Treatment with HFDS significantly improved the incidence and speed of DFU wound closure compared with vCPM.
The incidence of wound closure was superior with HFDS versus vCPM at weeks 12 (31 vs 26%), 24 (50 vs 41%) and 36 (61 vs 46%), respectively (p = 0.0002).
HFDS demonstrated accelerated time to wound closure of 55%, a 16-week improvement compared with vCPM.
HFDS showed a 60% greater probability of wound closure when compared with vCPM.
Improvements in the probability, speed and the incidence of wound closure in DFUs treated with HFDS confirm clinical effectiveness and support potential cost saving benefits.
Comparative effectiveness research is defined by the practical goal of informing healthcare decisions through comparisons of credible, alternative interventions in a representative study population.
Comparative effectiveness research studies of real-world data provide meaningful information to inform treatment algorithms for the management DFUs.

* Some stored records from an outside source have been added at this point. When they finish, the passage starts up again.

Definition sample_route : PlannedRoute := conservative_settings_only_route sample_request "files".

Definition sample_ids : IdSource := {| process_id := 42; clock_nanos := Some 7000000%N |}.

Definition sample_io : StoreIo :=
  {| lease_path := "leases.json"; io_layout := Ok tt; io_lock := Ok tt; io_file := None;
     io_write := Ok tt; clock_default := 6; clock_now := 7; clock_rebuild := 8; clock_updated := 9 |}.

Definition sample_acquire : lease_command := CmdAcquire sample_ids sample_route 5000 false.

Definition sample_store : JsonMap := next_store sample_io sample_acquire (default_store_map 6).

Lemma sample_store_serializable : serializable (H := TreeCodec.codec) (JObject sample_store).
Proof. apply TreeCodec.serializable_b_sound. vm_compute. reflexivity. Qed.

Definition sample_outcome :=
  mutate_store (H := TreeCodec.codec) sample_io (command_mutator sample_acquire).

Definition sample_text : string := to_pretty_string (H := TreeCodec.codec) (JObject sample_store).

Definition sample_reply : LeaseCommandResult :=
  match sample_outcome.2 with Ok reply => reply | Err _ => mkResult JNull 1%Z end.

Lemma sample_outcome_eq : sample_outcome = (Some sample_text, sample_outcome.1.2, Ok sample_reply).
Proof.
  unfold sample_reply, sample_outcome, mutate_store, sample_text, sample_store, next_store.
  cbn [sample_io io_layout io_lock io_write read_store_map io_file clock_default clock_now
       clock_rebuild clock_updated].
  destruct (open_store (default_store_map 6) 7) as [opened purged] eqn:Eo.
  destruct (command_implements sample_acquire opened 7%N purged) as (reply & Er & _).
  destruct (command_mutator sample_acquire opened 7%N purged) as [ [st lg] out].
  cbn in Er. subst out. reflexivity.
Qed.
Lemma advance_idem st : advance_cancelled (advance_cancelled st) = advance_cancelled st.
Proof. apply advance_loop_id, advance_stops. Qed.

(** ** The lane invariant

    [live] is the set of tickets handed out and not finished. *)

Record lane_inv (st : QueueLaneState) (live : gset N) : Prop := {
  inv_order : (serving_ticket st <= next_ticket st)%N;
  inv_width : (next_ticket st <= U64_MAX)%N;
  inv_cover t : (serving_ticket st <= t < next_ticket st)%N <-> t ∈ live \/ t ∈ cancelled st;
  inv_disjoint t : t ∈ live -> t ∉ cancelled st;
  inv_waiting : waiting st = N.of_nat (size live)
}.

Lemma lane_inv_default : lane_inv lane_default ∅.
Proof.
  split; cbn [lane_default serving_ticket next_ticket waiting cancelled]; [lia|unfold U64_MAX; lia|..|done].
  - intros t. split; [lia|set_solver].
  - set_solver.
Qed.

(** Skipping one cancelled ticket keeps the invariant. *)
Lemma lane_inv_skip st live :
  lane_inv st live -> serving_ticket st ∈ cancelled st ->
  lane_inv {| next_ticket := next_ticket st;
              serving_ticket := sat_add U64_MAX (serving_ticket st) 1;
              waiting := waiting st; cancelled := cancelled st ∖ {[serving_ticket st]} |} live.
Proof.
  intros [Ho Hw Hc Hd Hn] Hin.
  assert (Hlt : (serving_ticket st < next_ticket st)%N) by (apply (proj2 (Hc (serving_ticket st))); auto).
  split; cbn [serving_ticket next_ticket waiting cancelled]; rewrite ?sat_add_exact by lia; try lia; auto.
  - intros t. rewrite elem_of_difference, elem_of_singleton. split.
    + intros Ht. destruct (proj1 (Hc t)) as [|]; [lia|by left|]. right. split; [done|lia].
    + intros [Ht|[Ht Hne]].
      * assert (t <> serving_ticket st) by (intros ->; by apply (Hd (serving_ticket st))).
        pose proof (proj2 (Hc t) (or_introl Ht)). lia.
      * pose proof (proj2 (Hc t) (or_intror Ht)). lia.
  - intros t Ht. specialize (Hd t Ht). set_solver.
Qed.
(** Changing a held worker without touching its [busy] flag, and moving the checkout on. *)
Lemma pool_inv_touch s c co stage f :
  pool_inv s -> checkouts s !! c = Some co -> (forall w, busy (f w) = busy w) ->
  (stage <> Discarded -> co_stage co <> Discarded) -> (stage = Discarded -> co_stage co = Discarded) ->
  pool_inv {| pool := set_worker (co_worker co) f (pool s);
              checkouts := <[c := mkCheckout (co_key co) (co_worker co) stage]> (checkouts s) |}.
Proof.
  intros Hi Hc Hf Hs1 Hs2.
  assert (Hco : forall c' co', <[c := mkCheckout (co_key co) (co_worker co) stage]> (checkouts s) !! c' = Some co' ->
    exists co0, checkouts s !! c' = Some co0 /\ co_worker co' = co_worker co0 /\ co_key co' = co_key co0
      /\ (co_stage co' = Discarded <-> co_stage co0 = Discarded)).
  { intros c' co' [ [<- <-] | [_ ?] ]%lookup_insert_Some; [|by exists co']. exists co. cbn.
    repeat split; auto. intros E. destruct stage; try done; by destruct (Hs1). }
  split; cbn [pool checkouts]; try apply Hi.
  - intros id Hid. apply set_worker_known. by apply (pi_known _ Hi).
  - intros id w Hw. destruct (proj1 (set_worker_known (pool s) (co_worker co) f id) (ex_intro _ w Hw)) as [w' Hw'].
    by eapply (pi_fresh _ Hi).
  - intros c' co' (co0 & H0 & -> & _)%Hco. rewrite worker_busy_alter by done. by apply (pi_held _ Hi c').
  - intros c' co' (co0 & H0 & -> & -> & Hd)%Hco Hs. apply (pi_registered _ Hi c'); [done|]. tauto.
  - intros c' co' (co0 & H0 & -> & _ & Hd)%Hco Hs. apply (pi_discarded _ Hi c'); [done|]. tauto.
  - intros c1 c2 co1 co2 (a & Ha & -> & _)%Hco (b & Hb & -> & _)%Hco. by eapply (pi_exclusive _ Hi).
  - intros id Hid. rewrite worker_busy_alter by done. intros Hb.
    destruct (pi_no_leak _ Hi id Hid Hb) as (c' & co' & Hc' & E). destruct (decide (c' = c)) as [->|Hn].
    + exists c, (mkCheckout (co_key co) (co_worker co) stage). rewrite lookup_insert_eq. split; [done|]. cbn. congruence.
    + exists c', co'. by rewrite lookup_insert_ne.
Qed.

Financial & competing interests disclosure

This study was funded by Organogenesis, Inc. ML Sabolinski, serves as managing member of Sabolinski LLC., MA, USA. ML Sabolinski serves as a consultant for Organogenesis Inc. JV Capotuto is a pediatric endocrinologist and co-founder of RestorixHealth. The authors have no other relevant affiliations or financial involvement with any organization or entity with a financial interest in or financial conflict with the subject matter or materials discussed in the manuscript apart from those disclosed.
No writing assistance was utilized in the production of this manuscript.

Ethical conduct of research

De-identified patient data released to Organogenesis, Inc. were consistent with the terms and conditions of Net Health's client contracts and the requirements of the Health Insurance Portability and Accountability Act of 1996 (HIPAA). Net Health was not involved in the analysis, interpretation or reporting of the data.